Algunas miembros de su equipo, Vakhegula Vakhegula, tuvieron que ser monitoreadas por presión arterial alta antes de cada partido.
Vakhegula Vakhegula significa "abuelas abuelas" en el idioma local tsonga y es un guiño al equipo masculino nacional, los Bafana Bafana o "chicos chicos".
Pero el equipo no parece estar de acuerdo con el diagnóstico de la doctora y responde entre risas.
"¡Estamos en forma!", señala la capitana Thelma Ngobeni, moviendo con su cabeza un paquete de harina de maíz que las jugadoras recibieron después de los partidos.
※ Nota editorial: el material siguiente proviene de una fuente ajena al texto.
Lemma fold_mark_offline (now : datetime) (l : list (UUID * Agent)) :
  forall (acc : Store * list AgentEvent),
    NoDup l.*1 ->
    let out := fold_left (mark_offline now) l acc in
    (forall k ag, (k, ag) ∈ l ->
                  agents out.1 !! k
                  = Some (set_agent_updated_at now (set_agent_status OFFLINE ag)))
    /\ (forall k, k ∉ l.*1 -> agents out.1 !! k = agents acc.1 !! k)
    /\ tasks out.1 = tasks acc.1
    /\ task_dependencies out.1 = task_dependencies acc.1
    /\ published out.1 = published acc.1
    /\ out.2 = acc.2 ++ map (fun r => AgentStopped r.1 "heartbeat_timeout") l.
Proof.
  induction l as [|[k0 ag0] l IH]; intros acc Hnd.
  - simpl. repeat split; auto.
    + intros k ag H. apply elem_of_nil in H. contradiction.
    + rewrite app_nil_r. reflexivity.
  - rewrite fmap_cons in Hnd. apply NoDup_cons in Hnd as [Hk0 Hnd].
    cbn [fold_left]. cbn zeta.
    destruct (IH (mark_offline now acc (k0, ag0)) Hnd)
      as (Hin & Hout & Ht & Hd & Hp & Hev).
    cbn zeta in *. simpl in Hk0.
    split; [|split; [|split; [|split; [|split]]]].
    + intros k ag Hmem. apply elem_of_cons in Hmem as [[= -> ->] | Hmem].
      * rewrite Hout by exact Hk0. simpl. apply lookup_insert_eq.
      * apply Hin. exact Hmem.
    + intros k Hk. rewrite fmap_cons in Hk. apply not_elem_of_cons in Hk as [Hne Hk].
      rewrite Hout by exact Hk. simpl. apply lookup_insert_ne. auto.
    + rewrite Ht. reflexivity.
    + rewrite Hd. reflexivity.
    + rewrite Hp. reflexivity.
    + rewrite Hev. simpl. rewrite <- app_assoc. reflexivity.
Qed.

Lemma stale_rows_keys (threshold : datetime) (db : Store) :
  NoDup (filter (stale threshold) (map_to_list (agents db))).*1.
Proof.
  eapply sublist_NoDup; [|apply fmap_sublist, sublist_filter].
  apply NoDup_fst_map_to_list.
Qed.

Lemma stale_rows_elem (threshold : datetime) (db : Store) (k : UUID) (ag : Agent) :
  (k, ag) ∈ filter (stale threshold) (map_to_list (agents db))
  <-> agents db !! k = Some ag /\ stale threshold (k, ag).
Proof. rewrite list_elem_of_filter, elem_of_map_to_list. tauto. Qed.

Lemma stale_rows_key (threshold : datetime) (db : Store) (k : UUID) :
  k ∈ (filter (stale threshold) (map_to_list (agents db))).*1
  <-> exists ag, agents db !! k = Some ag /\ stale threshold (k, ag).
Proof.
  rewrite list_elem_of_fmap. split.
  - intros ([k' ag] & -> & Hmem). exists ag. apply stale_rows_elem. exact Hmem.
  - intros (ag & Hmem). exists (k, ag). split; [reflexivity|].
    apply stale_rows_elem. exact Hmem.
Qed.

(** The agent table after the check, row by row. *)
Lemma check_agent_health_lookup (self : AgentLifecycle.t) (db : Store)
    (now : datetime) (k : UUID) :
  agents (_check_agent_health self db now).1 !! k
  = (fun ag => if decide (stale (now - heartbeat_timeout self) (k, ag))
               then set_agent_updated_at now (set_agent_status OFFLINE ag)
               else ag) <$> agents db !! k.
Proof.
  unfold _check_agent_health. cbn zeta.
  set (threshold := now - heartbeat_timeout self).
  destruct (fold_mark_offline now _ (db, []) (stale_rows_keys threshold db))
    as (Hin & Hout & _).
  cbn zeta in *. simpl in Hout.
  destruct (agents db !! k) as [ag|] eqn:Hk; simpl.
  - destruct (decide (stale threshold (k, ag))) as [Hs|Hs].
    + apply Hin. apply stale_rows_elem. auto.
    + rewrite Hout; [exact Hk|].
      intros Hmem. apply stale_rows_key in Hmem as (ag' & Hk' & Hs').
      rewrite Hk in Hk'. injection Hk' as <-. contradiction.
  - rewrite Hout; [exact Hk|].
    intros Hmem. apply stale_rows_key in Hmem as (ag' & Hk' & _). congruence.
Qed.

(** X9. The health monitor. After [_check_agent_health] at time [now],
    every agent that was idle or busy with a heartbeat older than
    [now - heartbeat_timeout] is offline, every other agent (every agent
    without heartbeat among them) is exactly as before, and no task row is
    touched, also not the tasks the stale agents own. The events published
    are exactly one [agent.stopped] event with reason [heartbeat_timeout]
    for each agent marked offline: the list of events is the list of the
    stale rows, each turned into its event, and no event occurs twice. *)
Theorem check_agent_health_effect (self : AgentLifecycle.t) (db : Store)
    (now : datetime) :
  let out := _check_agent_health self db now in
  (forall k ag,
      agents db !! k = Some ag ->
      agents out.1 !! k
      = Some (if decide (stale (now - heartbeat_timeout self) (k, ag))
              then set_agent_updated_at now (set_agent_status OFFLINE ag)
              else ag))
  /\ (forall k, agents db !! k = None -> agents out.1 !! k = None)
  /\ tasks out.1 = tasks db
  /\ task_dependencies out.1 = task_dependencies db
  /\ (forall k reason,
         AgentStopped k reason ∈ out.2
         <-> reason = "heartbeat_timeout"%string
             /\ exists ag, agents db !! k = Some ag
                           /\ stale (now - heartbeat_timeout self) (k, ag))
  /\ (forall k st metrics, AgentHeartbeat k st metrics ∉ out.2)
  /\ out.2
     = map (fun r : UUID * Agent => AgentStopped r.1 "heartbeat_timeout")
           (filter (stale (now - heartbeat_timeout self)) (map_to_list (agents db)))
  /\ NoDup out.2.
Proof.
  cbn zeta. split; [|split].
  { intros k ag Hk. rewrite check_agent_health_lookup, Hk. reflexivity. }
  { intros k Hk. rewrite check_agent_health_lookup, Hk. reflexivity. }
  unfold _check_agent_health. cbn zeta.
  set (threshold := now - heartbeat_timeout self).
  destruct (fold_mark_offline now _ (db, []) (stale_rows_keys threshold db))
    as (_ & _ & Ht & Hd & _ & Hev).
  cbn zeta in *. simpl in Ht, Hd, Hev.
  split; [exact Ht|]. split; [exact Hd|]. split.
  - intros k reason. rewrite Hev. simpl. rewrite list_elem_of_In, in_map_iff. split.
    + intros ([k' ag] & [= <- <-] & Hmem). split; [reflexivity|].
      exists ag. apply stale_rows_elem. apply list_elem_of_In. exact Hmem.
    + intros (-> & ag & Hmem). exists (k, ag). split; [reflexivity|].
      apply list_elem_of_In. apply stale_rows_elem. exact Hmem.
  - split; [|split; [exact Hev|]].
    + intros k st metrics. rewrite Hev. simpl. rewrite list_elem_of_In, in_map_iff.
      intros (r & Heq & _). discriminate.
    + rewrite Hev. simpl.
      change (map (fun r : UUID * Agent => AgentStopped r.1 "heartbeat_timeout")
                  (filter (stale threshold) (map_to_list (agents db))))
        with ((fun r : UUID * Agent => AgentStopped r.1 "heartbeat_timeout")
                <$> filter (stale threshold) (map_to_list (agents db))).
      apply NoDup_fmap_2_strong; [|eapply NoDup_fmap_1, stale_rows_keys].
      intros [k1 a1] [k2 a2] H1 H2 [= Hk]. simpl in Hk. subst k2. f_equal.
      apply stale_rows_elem in H1 as [H1 _]. apply stale_rows_elem in H2 as [H2 _].
      congruence.
Qed.

Lemma no_stale_after_check (self : AgentLifecycle.t) (db : Store) (now now' : datetime) :
  now' ≤ now ->
  filter (stale (now' - heartbeat_timeout self))
         (map_to_list (agents (_check_agent_health self db now).1)) = [].
Proof.
  intros Hle.
  destruct (filter _ _) as [|[k ag'] l] eqn:Hrows; [reflexivity|]. exfalso.
  assert (Hmem : (k, ag') ∈ filter (stale (now' - heartbeat_timeout self))
                   (map_to_list (agents (_check_agent_health self db now).1))).
  { rewrite Hrows. apply list_elem_of_here. }
  apply stale_rows_elem in Hmem as [Hk Hs].
  rewrite check_agent_health_lookup in Hk.
  destruct (agents db !! k) as [ag|]; [|discriminate]. simpl in Hk.
  destruct (decide (stale (now - heartbeat_timeout self) (k, ag))) as [Hs0|Hs0];
    injection Hk as <-.
  - destruct Hs as [[Hs | Hs] _]; discriminate.
  - apply Hs0. destruct Hs as [Hst Hhb]. split; [exact Hst|]. simpl in *.
    destruct (last_heartbeat ag); [lia | exact Hhb].
Qed.

(** X10. The health monitor is idempotent: a second check at the same
    time changes nothing and publishes nothing. *)
Theorem check_agent_health_twice (self : AgentLifecycle.t) (db : Store)
    (now : datetime) :
  _check_agent_health self (_check_agent_health self db now).1 now
  = ((_check_agent_health self db now).1, []).
Proof.
  unfold _check_agent_health at 1. cbn zeta.
  rewrite (no_stale_after_check self db now now); [reflexivity | lia].
Qed.

(** X11. A recorded heartbeat protects the agent: after a successful
    [record_heartbeat] at time [t], a health check at any time up to
    [t + heartbeat_timeout] leaves that agent as the heartbeat left it. *)
Theorem heartbeat_keeps_agent_alive (self : AgentLifecycle.t) (db : Store)
    (id : UUID) (metrics : option string) (t t' : datetime) :
  (record_heartbeat db id metrics t).1.1 = true ->
  t' ≤ t + heartbeat_timeout self ->
  let db1 := (record_heartbeat db id metrics t).1.2 in
  agents (_check_agent_health self db1 t').1 !! id = agents db1 !! id
  /\ (last_heartbeat <$> agents db1 !! id) = Some (Some t)
  /\ (agent_status <$> agents db1 !! id) = (agent_status <$> agents db !! id).
Proof.
  intros Hok Hle. cbn zeta. rewrite check_agent_health_lookup.
  unfold record_heartbeat in *. unfold AgentManager.get_agent in *.
  destruct (agents db !! id) as [ag|] eqn:Hid; [|discriminate].
  simpl. rewrite lookup_insert_eq. simpl. rewrite lookup_insert_eq. simpl.
  split; [|split; reflexivity].
  destruct (decide _) as [[_ Hs]|_]; [|reflexivity].
  simpl in Hs. lia.
Qed.

Lemma heartbeat_keeps_agent_alive_witness :
  let db1 := (record_heartbeat (one_task TaskStatus.IN_PROGRESS BUSY) 7%N None 500).1.2 in
  agents (_check_agent_health (AgentLifecycle.mk 30 90 100) db1 590).1 !! 7%N
  = agents db1 !! 7%N
  /\ (last_heartbeat <$> agents db1 !! 7%N) = Some (Some 500)
  /\ (agent_status <$> agents db1 !! 7%N)
     = (agent_status <$> agents (one_task TaskStatus.IN_PROGRESS BUSY) !! 7%N).
Proof.
  apply (heartbeat_keeps_agent_alive (AgentLifecycle.mk 30 90 100)
           (one_task TaskStatus.IN_PROGRESS BUSY) 7%N None 500 590);
    [reflexivity | simpl; lia].
Defined.

(** X12. Termination. [terminate_agent] on an existing agent sets it
    offline whatever its status, publishes one [agent.stopped] event with
    the given reason, and touches no task: a task owned by the agent keeps
    its status and its owner. A health check run on the store as
    [terminate_agent] left it, at whatever time, does not report the
    agent. The agent does not stay offline, though: when a task it still
    owns is completed afterwards, [complete_task] sets the agent idle
    again. For an unknown agent [terminate_agent] returns [False] and does
    nothing. *)
Theorem terminate_agent_effect (self : AgentLifecycle.t) (db : Store) (id : UUID)
    (reason : string) (now now' : datetime) :
  (agents db !! id = None -> terminate_agent db id reason now = (false, db, []))
  /\ (forall ag,
        agents db !! id = Some ag ->
        let out := terminate_agent db id reason now in
        out.1.1 = true
        /\ out.2 = [AgentStopped id reason]
        /\ agents out.1.2 !! id
           = Some (set_agent_updated_at now (set_agent_status OFFLINE ag))
        /\ (forall k, k ≠ id -> agents out.1.2 !! k = agents db !! k)
        /\ tasks out.1.2 = tasks db
        /\ (forall r, AgentStopped id r ∉ (_check_agent_health self out.1.2 now').2)
        /\ (forall k task result,
               tasks db !! k = Some task ->
               status task = TaskStatus.IN_PROGRESS ->
               agent_id task = Some id ->
               agents (TaskScheduler.complete_task out.1.2 k result now').2 !! id
               = Some (set_agent_updated_at now'
                         (set_agent_status IDLE
                            (set_agent_updated_at now
                               (set_agent_status OFFLINE ag)))))).
Proof.
  unfold terminate_agent, AgentManager.get_agent. split.
  - intros ->. reflexivity.
  - intros ag ->. cbn zeta. simpl.
    split; [reflexivity|]. split; [reflexivity|].
    split; [apply lookup_insert_eq|].
    split; [intros k Hk; apply lookup_insert_ne; auto|].
    split; [reflexivity|].
    split.
    2:{ intros k task result Hk Hst Hown.
        unfold TaskScheduler.complete_task, TaskScheduler.get_task. simpl.
        rewrite Hk, Hst. simpl. rewrite Hown.
        apply free_agent_owner. simpl. apply lookup_insert_eq. }
    intros r Hin.
    unfold _check_agent_health in Hin. cbn zeta in Hin.
    set (db1 := put_agent id
                  (set_agent_updated_at now (set_agent_status OFFLINE ag)) db) in *.
    destruct (fold_mark_offline now'
                (filter (stale (now' - heartbeat_timeout self))
                        (map_to_list (agents db1)))
                (db1, [])
                (stale_rows_keys (now' - heartbeat_timeout self) db1))
      as (_ & _ & _ & _ & _ & Hev).
    cbn zeta in Hev. rewrite Hev in Hin. simpl in Hin.
    apply list_elem_of_In, in_map_iff in Hin as ([k ag'] & Heq & Hmem).
    injection Heq as ->.
    apply list_elem_of_In in Hmem.
    apply (proj1 (stale_rows_elem (now' - heartbeat_timeout self) db1 id ag'))
      in Hmem as [Hk [Hst _]].
    unfold db1 in Hk. simpl in Hk. rewrite lookup_insert_eq in Hk.
    injection Hk as <-. destruct Hst; discriminate.
Qed.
"No se trata de ganar o perder. Lo único que importa es que nos presentamos, nos divirtamos y hagamos nuestro mejor esfuerzo", dice.
El objetivo de Nonhlanhla era más ambicioso. "Nunca es tarde para alcanzar los sueños de infancia. No veo nada que me impida", dice, saliendo del túnel de ladrillos para enfrentarse a Francia.
En una escena que recuerda el fútbol profesional, la multitud que soplaba las vuvuzelas estalló en aplausos mientras los equipos entraban en el estadio para escuchar los himnos nacionales. ¡Que comience el espectáculo!